Market East, a once bustling stretch of historic Market Street, has withered over the past half century due to a series of cultural shifts: the growth of suburban shopping centers in the 1960s and 1970s, the financial crises that plagued American cities in the 1960s and 1970s. paralyzed. 1980s, and, more recently, the double whammy of online shopping and the pandemic.

And while much of Philadelphia is thriving as more young people move downtown, Market East has resisted renewal efforts. All but one of the legendary department stores are long gone.

Enter the 76ers, owned by Harris Blitzer Sports & Entertainment, who want to terminate their Wells Fargo Center lease with Comcast Spectacor and move from the South Philadelphia sports complex to their own facility.

The partners, who also own the NHL’s New Jersey Devils and have a controlling interest in the NFL’s Washington Commanders, say the project will be privately financed and bring thousands of jobs and more than $2 billion in economic growth to the downtown will bring. They also hope to build an adjacent $250 million apartment tower.

“I think the arena is a good thing,” said Dante Sisofo, 28, who lives nearby. “I saw a lot of families coming together and having a nice plate of Vietnamese pho – my favorite dish – and then going to the game.”

Parker shares his optimism and has tried to allay concerns by pointing to the $50 million in local benefits the team has promised, an amount that includes a $3 million loan fund for Chinatown businesses.

But others wonder whether sports fans would really patronize mom-and-pop stores. Arenas, they say, are designed to keep fans inside and spending their money on increasingly luxurious dining and entertainment.

“The owners of the Sixers don’t make money from people going to the quaint sports bar across the street. They make money by letting people buy $14 beers at the stadium,” Matheson said.

The owners have pledged not to ask the city for construction financing, though they are free to seek state and federal funds. In lieu of property taxes, they would pay about $6 million in annual payments in lieu of taxes. Over the 30-year deal, the potential savings to the team — and the loss to the city and its cash-strapped schools — could amount to tens of millions of dollars or more, according to some economists.

“Historically, city officials have been extremely poor poker players when it comes to staring down and bluffing billionaire sports owners,” Matheson said.

‘And of course that’s exactly why you have them playing footsie with Camden” he said, referring to a last-minute flirtation from New Jersey to have the Sixers move across the Delaware River, where the team already has a practice facility, for $400 million in tax breaks.

Still, Parker called the deal the best ever made with a city sports team, as the three South Philadelphia venues — the Wells Fargo Center, Citizens Bank Park and Lincoln Financial Field — were all built with massive government subsidies.

Back in Center City, rising rents are already a reality for Debbie Law’s family.

It ran a variety store in the heart of Chinatown for 35 years until the landlord tripled the rent in 2022, when the arena plan surfaced. Reluctantly, the family moved around the block to a smaller, less visible location, across from the hulking rear of the Pennsylvania Convention Center, another economic development project adjacent to Chinatown.

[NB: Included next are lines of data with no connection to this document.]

(** C5, as the code has it: with a non-zero [loutstep] the list has one
    entry for each index of the time dimension; entry [i] is the anchor
    date shifted by [offset] seconds, which in a backward run starts at
    the end date plus [(n - 1) * loutstep] seconds, moves by
    [- loutstep] seconds per entry and ends at the end date itself, and
    in a forward run starts at the start date and moves by [loutstep]
    seconds per entry.  The entries of a backward run increase exactly
    when [loutstep] is negative, those of a forward run exactly when it
    is positive. *)
Theorem available_dates_spec (nc : Dataset T) (n : nat) (d : datetime) :
  dimensions nc !! "time" = Some n ->
  loutstep nc <> 0 ->
  strptime (anchor nc) = Ok d ->
  (forall i : nat, (i < n)%nat ->
     0 <= d + 1000000 * (Z.of_nat i * loutstep nc) <= datetime_max) ->
  exists ds : list datetime,
    Header.available_dates nc = Ok (strftime <$> ds) /\
    length (strftime <$> ds) = n /\
    (forall i : nat, (i < n)%nat ->
       ds !! i = Some (d + 1000000 * offset nc n i)) /\
    (ldirect nc < 0 ->
       ds !! 0%nat = (if decide (n = 0%nat) then None
                      else Some (d + 1000000 * (loutstep nc * (Z.of_nat n - 1)))) /\
       last ds = (if decide (n = 0%nat) then None else Some d)) /\
    (0 <= ldirect nc ->
       ds !! 0%nat = (if decide (n = 0%nat) then None else Some d)) /\
    (forall (i : nat) (x y : datetime),
       ds !! i = Some x -> ds !! S i = Some y ->
       y - x = 1000000 * (if decide (ldirect nc < 0)
                          then - loutstep nc else loutstep nc)) /\
    (forall (i j : nat) (x y : datetime),
       ds !! i = Some x -> ds !! j = Some y -> (i < j)%nat ->
       x < y <-> if decide (ldirect nc < 0) then loutstep nc < 0
                 else 0 < loutstep nc).
Proof.
  intros Hn Hl Hd Hrange.
  set (ds := (fun i : nat => d + 1000000 * offset nc n i) <$> seq 0 n).
  assert (Hds : forall i x, ds !! i = Some x <->
                  x = d + 1000000 * offset nc n i /\ (i < n)%nat).
  { intros i x. unfold ds. rewrite list_lookup_fmap_Some. split.
    - intros (j & -> & [-> ?]%lookup_seq). done.
    - intros [-> Hi]. exists i. split; [done|]. by apply lookup_seq. }
  assert (Hlen : length ds = n).
  { unfold ds. by rewrite length_fmap, length_seq. }
  assert (Hrun : Header.available_dates nc = Ok (strftime <$> ds)); [|clearbody ds;
    exists ds; split; [done|split; [|split; [|split; [|split; [|split]]]]]].
  - unfold Header.available_dates, dim_len, anchor, offset in *.
    rewrite (lookup_key_Some _ _ _ Hn). res_step.
    destruct (decide (ldirect nc < 0)) as [Hb|Hf]; rewrite Hd; res_step.
    + unfold py_range. destruct (decide (- loutstep nc = 0)); [lia|].
      rewrite range_len_backward, Nat2Z.id by done. res_step.
      rewrite (comprehension_ok _ (fun t => strftime (d + 1000000 * t))).
      * unfold ds. rewrite <- !list_fmap_compose. apply (f_equal Ok).
        apply list_fmap_ext. intros _ i _. simpl. f_equal; lia.
      * intros t (i & -> & Hi%elem_of_seq)%list_elem_of_fmap.
        assert (Hi' : (n - 1 - i < n)%nat) by lia.
        pose proof (Hrange _ Hi') as Hr. pose proof (Hrange 0%nat ltac:(lia)) as H0.
        apply shifted_ok; [lia|].
        assert (Hz : Z.of_nat (n - 1 - i) = Z.of_nat n - 1 - Z.of_nat i) by lia.
        rewrite Hz in Hr.
        replace (loutstep nc * (Z.of_nat n - 1) + Z.of_nat i * - loutstep nc)
          with ((Z.of_nat n - 1 - Z.of_nat i) * loutstep nc) by lia.
        done.
    + unfold py_range. destruct (decide (loutstep nc = 0)); [lia|].
      rewrite range_len_forward, Nat2Z.id by done. res_step.
      rewrite (comprehension_ok _ (fun t => strftime (d + 1000000 * t))).
      * unfold ds. rewrite <- !list_fmap_compose. apply (f_equal Ok).
        apply list_fmap_ext. intros _ i _. simpl. f_equal; lia.
      * intros t (i & -> & Hi%elem_of_seq)%list_elem_of_fmap.
        pose proof (Hrange i ltac:(lia)) as Hr.
        pose proof (Hrange 0%nat ltac:(lia)) as H0.
        apply shifted_ok; [lia|].
        by replace (0 + Z.of_nat i * loutstep nc) with (Z.of_nat i * loutstep nc) by lia.
  - by rewrite length_fmap.
  - intros i Hi. by apply Hds.
  - intros Hb. destruct (decide (n = 0%nat)) as [->|Hne];
      [by apply nil_length_inv in Hlen as ->|]. split.
    + apply Hds. split; [|lia]. unfold offset.
      destruct (decide (ldirect nc < 0)); [|done]. f_equal. lia.
    + unfold datetime in *. rewrite last_lookup, Hlen. apply Hds.
      split; [|lia]. unfold offset.
      destruct (decide (ldirect nc < 0)); [|done].
      assert (Z.of_nat (Init.Nat.pred n) = Z.of_nat n - 1) as -> by lia. lia.
  - intros Hf. destruct (decide (n = 0%nat)) as [->|Hne];
      [by apply nil_length_inv in Hlen as ->|].
    apply Hds. split; [|lia]. unfold offset.
    destruct (decide (ldirect nc < 0)); lia.
  - intros i x y [-> Hi]%Hds [-> Hj]%Hds. unfold offset.
    destruct (decide (ldirect nc < 0)); lia.
  - intros i j x y [-> Hi]%Hds [-> Hj]%Hds Hij. unfold offset.
    destruct (decide (ldirect nc < 0)); nia.
Qed.
(** The run of [available_dates] written out. *)
Lemma available_dates_run (nc : Dataset T) (n : nat) (d : datetime) :
  dimensions nc !! "time" = Some n ->
  loutstep nc <> 0 ->
  strptime (anchor nc) = Ok d ->
  (forall i : nat, (i < n)%nat ->
     0 <= d + 1000000 * (Z.of_nat i * loutstep nc) <= datetime_max) ->
  Header.available_dates nc
  = Ok ((fun i : nat => strftime (d + 1000000 * offset nc n i)) <$> seq 0 n).
Proof.
  intros Hn Hl Hd Hrange.
  unfold Header.available_dates, dim_len, anchor, offset in *.
  rewrite (lookup_key_Some _ _ _ Hn). res_step.
  destruct (decide (ldirect nc < 0)) as [Hb|Hf]; rewrite Hd; res_step;
    unfold py_range.
  - destruct (decide (- loutstep nc = 0)); [lia|].
    rewrite range_len_backward, Nat2Z.id by done. res_step.
    rewrite (comprehension_ok _ (fun t => strftime (d + 1000000 * t))).
    + rewrite <- list_fmap_compose. apply (f_equal Ok).
      apply list_fmap_ext. intros _ i _. simpl. do 2 f_equal. lia.
    + intros t (i & -> & Hi%elem_of_seq)%list_elem_of_fmap.
      pose proof (Hrange (n - 1 - i)%nat ltac:(lia)) as Hr.
      pose proof (Hrange 0%nat ltac:(lia)) as H0.
      assert (Hz : Z.of_nat (n - 1 - i) = Z.of_nat n - 1 - Z.of_nat i) by lia.
      rewrite Hz in Hr. apply shifted_ok; [lia|].
      replace (loutstep nc * (Z.of_nat n - 1) + Z.of_nat i * - loutstep nc)
        with ((Z.of_nat n - 1 - Z.of_nat i) * loutstep nc) by lia.
      done.
  - destruct (decide (loutstep nc = 0)); [lia|].
    rewrite range_len_forward, Nat2Z.id by done. res_step.
    rewrite (comprehension_ok _ (fun t => strftime (d + 1000000 * t))).
    + rewrite <- list_fmap_compose. apply (f_equal Ok).
      apply list_fmap_ext. intros _ i _. simpl. f_equal; lia.
    + intros t (i & -> & Hi%elem_of_seq)%list_elem_of_fmap.
      pose proof (Hrange i ltac:(lia)) as Hr.
      pose proof (Hrange 0%nat ltac:(lia)) as H0.
      apply shifted_ok; [lia|].
      by replace (0 + Z.of_nat i * loutstep nc) with (Z.of_nat i * loutstep nc) by lia.
Qed.
End Dates.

“I grew up in that store. It was kind of like a community center,” said Law, 42, as her aunt recently worked the cash register at the new store. Local residents, she said, rely on them for Chinese-language magazines, newspapers and cultural items that they would struggle to find if the store were moved again.

The Chinatown community, which dates to 1871, has worked since at least the 1960s to fend off sometimes questionable developments: casinos, a prison, the stadium, a highway. They have won some battles and lost others. The sunken six-lane Vine Street Expressway opened in 1991, cutting off the top of Chinatown, where the charter school is located. Only now are pedestrian overpasses being built to attempt this stitch the neighborhood back together.

“Every time Chinatown is targeted by a project like this, people say Chinatown will survive,” Chang said. “But is that really how we should be treated as a community?”